I was concerned that the driver might not like a capacitive load. I think I was wrong.

 

My impression of the resistor was to damp the LC factor of the wire and prevent ringing. If you add a capacitance that would seem to counteract the damping effect, you might as well get rid of the resistor and capacitor.

The LC factor I am referring to is the gate capacitance (which is equivalent to a capacitance to ground), and the inductance of the wire going to the gate. Together they form a resonant circuit. Adding a resistor damps any ringing. If you want to turn on the gate faster use a smaller resistor, and keep the wire lengths short.

 

Hi Thanks for your replies and for posting the datasheet links.
Next time I will post them
As I wrote above, I'm not having problems during the normal operation of the mosfet.
The problem arise when the device reaches the protection temperature.

From the datasheet:

In the case of an overtemperature fault condition, a Status Feedback is provided through the
Input pin.
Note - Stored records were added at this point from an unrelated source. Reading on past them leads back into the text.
(** ** Vocabulary of the further properties *)

(** The response every branch of every handler builds: the JSON content
    type, one status, the values written. *)
Definition jsonResponse (code : N) (body : list JSON) : ResponseWriter :=
  mkResponseWriter (<["Content-Type" := "application/json"]> ∅) (Some code) body.

(** The eight ways a served request can end: the map it leaves and the
    response, from the map [m] it found. *)
Inductive outcome (m : gmap N Customer) : gmap N Customer → ResponseWriter → Prop :=
  | outcome_message code msg :
      code = StatusBadRequest ∨ code = StatusNotFound →
      outcome m m (jsonResponse code [JString msg])
  | outcome_bare :
      outcome m m (jsonResponse StatusBadRequest [])
  | outcome_one k c :
      m !! k = Some c →
      outcome m m (jsonResponse StatusOK [marshal c])
  | outcome_list l :
      lists m l →
      outcome m m (jsonResponse StatusOK [marshal l])
  | outcome_conflict c old l :
      m !! Id c = Some old → lists m l →
      outcome m m (jsonResponse StatusConflict [marshal l])
  | outcome_created c l :
      Id c ≠ 0 → m !! Id c = None → lists (<[Id c := c]> m) l →
      outcome m (<[Id c := c]> m) (jsonResponse StatusCreated [marshal l])
  | outcome_replaced c old l :
      m !! Id c = Some old → lists (<[Id c := c]> m) l →
      outcome m (<[Id c := c]> m) (jsonResponse StatusOK [marshal l])
  | outcome_deleted id old l :
      m !! id = Some old → lists (delete id m) l →
      outcome m (delete id m) (jsonResponse StatusOK [marshal l]).

(** Decimal digits and the number a string of digits writes. *)
Definition isDigit (c : ascii) : bool :=
  (48 <=? N_of_ascii c) && (N_of_ascii c <=? 57).

Fixpoint allDigits (s : string) : bool :=
  match s with
  | EmptyString => true
  | String c s' => isDigit c && allDigits s'
  end.

Fixpoint decimalFrom (n : N) (s : string) : N :=
  match s with
  | EmptyString => n
  | String c s' => decimalFrom (n * 10 + (N_of_ascii c - 48)) s'
  end.

Definition decimal (s : string) : N := decimalFrom 0 s.

(** [s] is a decimal numeral of an unsigned 64-bit number: not empty,
    digits only, value at most [maxUint64]. *)
Definition numeral64 (s : string) : Prop :=
  s ≠ "" ∧ allDigits s = true ∧ decimal s ≤ maxUint64.

(** A request whose body cannot be read, and a decoder that rejects
    every body, for running the error branches. *)
Definition brokenBody (vars : list (string * string)) : Request :=
  mkRequest (list_to_map vars) ("", Some (EOther "unexpected EOF")).
Definition Unmarshal_fail : string → Customer → Customer * option error :=
  λ _ _, (customerX, Some (EOther "unexpected end of JSON input")).

(** * Properties *)

(** Running the primitives of [Handler]. *)
Ltac run :=
  unfold mbind, mret, Handler_bind, Handler_ret, Header_Set, WriteHeader,
    Encode, getWorld, putCustomers, modifyWriter;
  cbn [fst snd negb customers writer Header Code Body NewRecorder].

(** ** [ParseUint] on sample texts *)

Example ParseUint_3 : ParseUint "3" = (3, None).
Proof. reflexivity. Qed.

Example ParseUint_0042 : ParseUint "0042" = (42, None).
Proof. reflexivity. Qed.

Example ParseUint_abc :
  ParseUint "abc" = (0, Some (syntaxError "ParseUint" "abc")).
Proof. reflexivity. Qed.

Example ParseUint_plus : ParseUint "+3" = (0, Some (syntaxError "ParseUint" "+3")).
Proof. reflexivity. Qed.

Example ParseUint_max : ParseUint "18446744073709551615" = (maxUint64, None).
Proof. vm_compute. reflexivity. Qed.

Example ParseUint_over :
  ParseUint "18446744073709551616"
  = (maxUint64, Some (rangeError "ParseUint" "18446744073709551616")).
Proof. vm_compute. reflexivity. Qed.

(** A failed parse reports a [NumError] of [ParseUint] on the text it
    was given. *)
Lemma ParseUint_loop_error s0 s n v e :
  ParseUint_loop s0 s n = (v, Some e) →
  ∃ reason, e = ENum (mkNumError "ParseUint" s0 reason).
Proof.
  revert n. induction s as [|c s IH]; intros n; simpl; [done|].
  repeat case_match; try (intros [= <- <-]; unfold syntaxError, rangeError; eauto).
  apply IH.
Qed.

Lemma ParseUint_error s v e :
  ParseUint s = (v, Some e) →
  ∃ reason, e = ENum (mkNumError "ParseUint" s reason).
Proof.
  destruct s as [|c s]; unfold ParseUint.
  - intros [= <- <-]. unfold syntaxError. eauto.
  - apply ParseUint_loop_error.
Qed.

(** ** Enumeration *)

Lemma foldl_append_snd {A B} (l : list (A * B)) (acc : list B) :
  foldl (λ result kv, (result ++ [kv.2])%list) acc l = (acc ++ l.*2)%list.
Proof.
  revert acc. induction l as [|kv l IH]; intros acc; simpl.
  - by rewrite app_nil_r.
  - rewrite IH. by rewrite <- app_assoc.
Qed.

Lemma getCustomerSlices_run ρ σ :
  getCustomerSlices ρ σ = ((ρ (customers σ)).*2, σ).
Proof. unfold getCustomerSlices. run. by rewrite foldl_append_snd. Qed.

Lemma lists_range (ρ : MapRange) m : lists m ((ρ m).*2).
Proof. unfold lists. by rewrite (range_perm ρ m). Qed.

Lemma lists_elem_of m l c : lists m l → c ∈ l ↔ ∃ k, m !! k = Some c.
Proof.
  unfold lists. intros ->. rewrite list_elem_of_fmap. split.
  - intros [[k c'] [-> Hin]]. exists k. by apply elem_of_map_to_list.
  - intros [k Hk]. exists (k, c). split; [done|]. by apply elem_of_map_to_list.
Qed.

Ltac run_slices := run; rewrite ?getCustomerSlices_run; run.

(** ** What one call of each handler does *)

Section Endpoints.

Variable json_Unmarshal : string → Customer → Customer * option error.
Variable strconv_Quote : string → string.

Abbreviation add := (addCustomer json_Unmarshal strconv_Quote).
Abbreviation update := (updateCustomer json_Unmarshal strconv_Quote).
Abbreviation del := (deleteCustomer strconv_Quote).
Abbreviation get := (getCustomer strconv_Quote).
Abbreviation jsonHeader :=
  (<["Content-Type" := "application/json"]> (∅ : gmap string string)).

Lemma readCustomer_decodes r c :
  decodes json_Unmarshal r c →
  readCustomerFromRequestBody json_Unmarshal r = (c, None).
Proof.
  intros (body & Hread & Hdec). unfold readCustomerFromRequestBody.
  by rewrite Hread, Hdec.
Qed.

Lemma getCustomers_run ρ r m :
  ServeHTTP (getCustomers ρ) r m
  = (m, mkResponseWriter jsonHeader (Some StatusOK) [marshal (ρ m).*2]).
Proof. unfold ServeHTTP, getCustomers. by run_slices. Qed.

Lemma getCustomer_badId r m givenId n err :
  Vars r !! "id" = Some givenId → ParseUint givenId = (n, Some err) →
  ServeHTTP get r m
  = (m, mkResponseWriter jsonHeader (Some StatusBadRequest)
          [JString ("Failed to parse the given id: " +:+ givenId +:+ ". "
                      +:+ Error strconv_Quote err)]).
Proof. intros Hv Hp. unfold ServeHTTP, getCustomer. rewrite Hv, Hp. by run. Qed.

Lemma getCustomer_missing r m givenId id :
  pathId r givenId id → m !! id = None →
  ServeHTTP get r m
  = (m, mkResponseWriter jsonHeader (Some StatusNotFound)
          [JString ("Customer with id: " +:+ givenId +:+ " not found.")]).
Proof.
  intros [Hv Hp] Hm. unfold ServeHTTP, getCustomer. rewrite Hv, Hp.
  run. rewrite Hm. by run.
Qed.

Lemma getCustomer_found r m givenId id c :
  pathId r givenId id → m !! id = Some c →
  ServeHTTP get r m
  = (m, mkResponseWriter jsonHeader (Some StatusOK) [marshal c]).
Proof.
  intros [Hv Hp] Hm. unfold ServeHTTP, getCustomer. rewrite Hv, Hp.
  run. rewrite Hm. by run.
Qed.

Lemma addCustomer_zero ρ r m c :
  decodes json_Unmarshal r c → Id c = 0 →
  ServeHTTP (add ρ) r m
  = (m, mkResponseWriter jsonHeader (Some StatusBadRequest)
          [JString "Invalid customer id 0. Customer id should be greater than 0."]).
Proof.
  intros Hdec Hz. unfold ServeHTTP, addCustomer.
  rewrite (readCustomer_decodes _ _ Hdec), Hz. by run.
Qed.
The internal protection circuit disconnects the input from the gate and connects it
instead to ground via an equivalent resistance of 100 Ω. The failure can be detected by
monitoring the voltage at the Input pin, which will be close to ground potential.

During some tests, the device worked great with a 22 Ohm resistor, but when I led it to protection thresold, it stopped working.
When the protection happens, the driver will continue supplying the gate, but the gate now is connected to ground via a 100 Ohm resistor, so the total resistance will be 122 Ohm.
Considering the continuous current capability of the driver of 1 Amp and the voltage equals to 14 volts, the driver will sink to ground 14 volt via a 122 Ohm equivalent resistor.

 

My impression of the resistor was to damp the LC factor of the wire and prevent ringing. If you add a capacitance that would seem to counteract the damping effect, you might as well get rid of the resistor and capacitor.
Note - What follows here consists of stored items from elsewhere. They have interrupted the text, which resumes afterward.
(** A call of the store's [sendChatMessage], up to its only await: the
    user's message is committed and the request is out.  Whatever the store
    has become when the reply arrives, the rest of the call replaces the
    sessions of this id, and only them, by the session as this call saw it
    plus the messages that answer the reply. *)
Lemma sendChatMessage_suspends (w : World) (sid text : string) s n :
  exists url sent k s1 n1 u,
    advance w (useStore.sendChatMessage sid text) s n
    = (Awaiting ChatT url (chat_request sid text sent) k, s1, n1) /\
    msg_role u = User /\ msg_text u = text /\
    (exists inserted, findSession sid s1 = Some inserted /\
                      chat_messages inserted = messagesOf sid s ++ [u]) /\
    (forall sid', sid' <> sid -> findSession sid' s1 = findSession sid' s) /\
    forall reply sX nX,
      exists rs final sX' nX',
        advance w (k reply) sX nX = (Settled (inr tt), sX', nX') /\
        chatSessions sX'
        = map (fun c => if String.eqb (chat_sessionId c) sid then final else c)
              (chatSessions sX) /\
        chat_sessionId final = sid /\
        chat_messages final = messagesOf sid s ++ u :: rs /\
        answers reply rs.
Proof.
  unfold useStore.sendChatMessage, useStore.sendChatMessage_try,
    chatbotService.sendChatMessage, messagesOf, findSession, answers, chat_request.
  cbn.
  destruct (find _ (chatSessions s)) as [c|] eqn:Hfind; cbn.
  - pose proof (find_some _ _ Hfind) as [_ Hc%same_session_eq].
    rewrite (find_existsb_true _ _ _ Hfind).
    eexists _, _, _, _, _,
      {| msg_id := "msg-" +:+ show (runtime w n _ Date_now) +:+ "-user";
         msg_role := User; msg_text := text;
         msg_timestamp := runtime w (S n) _ Date_toISOString;
         msg_references := None; msg_intent := None;
         msg_confidence := None; msg_actionable := None |}.
    split; [reflexivity|]. cbn. split; [reflexivity|].
    split; [reflexivity|]. split; [|split].
    + eexists. split;
        [eapply find_replace_hit; [exact Hfind|by apply same_session_eq]|reflexivity].
    + intros sid' Hne. apply find_replace_miss.
      * intros c'. by apply (other_session sid sid').
      * by apply (other_session sid sid'), same_session_eq.
    + intros [e|status [e|envelope]] sX nX; cbn; try destruct (ok status); cbn;
        do 4 eexists; (split; [reflexivity|]); cbn;
        (split; [reflexivity|]); (split; [exact Hc|]);
        (split; [by rewrite <- app_assoc|]); eauto 10.
  - rewrite (find_existsb_false _ _ Hfind).
    eexists _, _, _, _, _,
      {| msg_id := "msg-" +:+ show (runtime w (S (S n)) _ Date_now) +:+ "-user";
         msg_role := User; msg_text := text;
         msg_timestamp := runtime w (S (S (S n))) _ Date_toISOString;
         msg_references := None; msg_intent := None;
         msg_confidence := None; msg_actionable := None |}.
    split; [reflexivity|]. cbn. split; [reflexivity|].
    split; [reflexivity|]. split; [|split].
    + eexists. split;
        [rewrite (find_app_miss _ _ _ Hfind); cbn; by rewrite String.eqb_refl|reflexivity].
    + intros sid' Hne. apply find_snoc_miss.
      by apply (other_session sid sid'), same_session_eq.
    + intros [e|status [e|envelope]] sX nX; cbn; try destruct (ok status); cbn;
        do 4 eexists; (split; [reflexivity|]); cbn;
        (split; [reflexivity|]); (split; [reflexivity|]);
        (split; [reflexivity|]); eauto 10.
Qed.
The LC factor I am referring to is the gate capacitance (which is equivalent to a capacitance to ground), and the inductance of the wire going to the gate. Together they form a resonant circuit. Adding a resistor damps any ringing. If you want to turn on the gate faster use a smaller resistor, and keep the wire lengths short.

You are correct. I forgot about the reason for the resistor in the first place.

So to use a higher resistor value to minimize the power dissipation in the protection mode, you would need to add a capacitor in series with the small resistor, with both being in parallel with the larger resistor, to prevent the ringing.

 

So the problem arises when the protection circuit works properly because you let it get hot enough to go into protection mode, and that would require a 1 watt resistor if you use 22 ohms and the duty cycle is 100% high during protection mode.

Are you repeating yourself because we have not figured out what you need?

 

Thanks for your replies
I will make some tests with the above solution!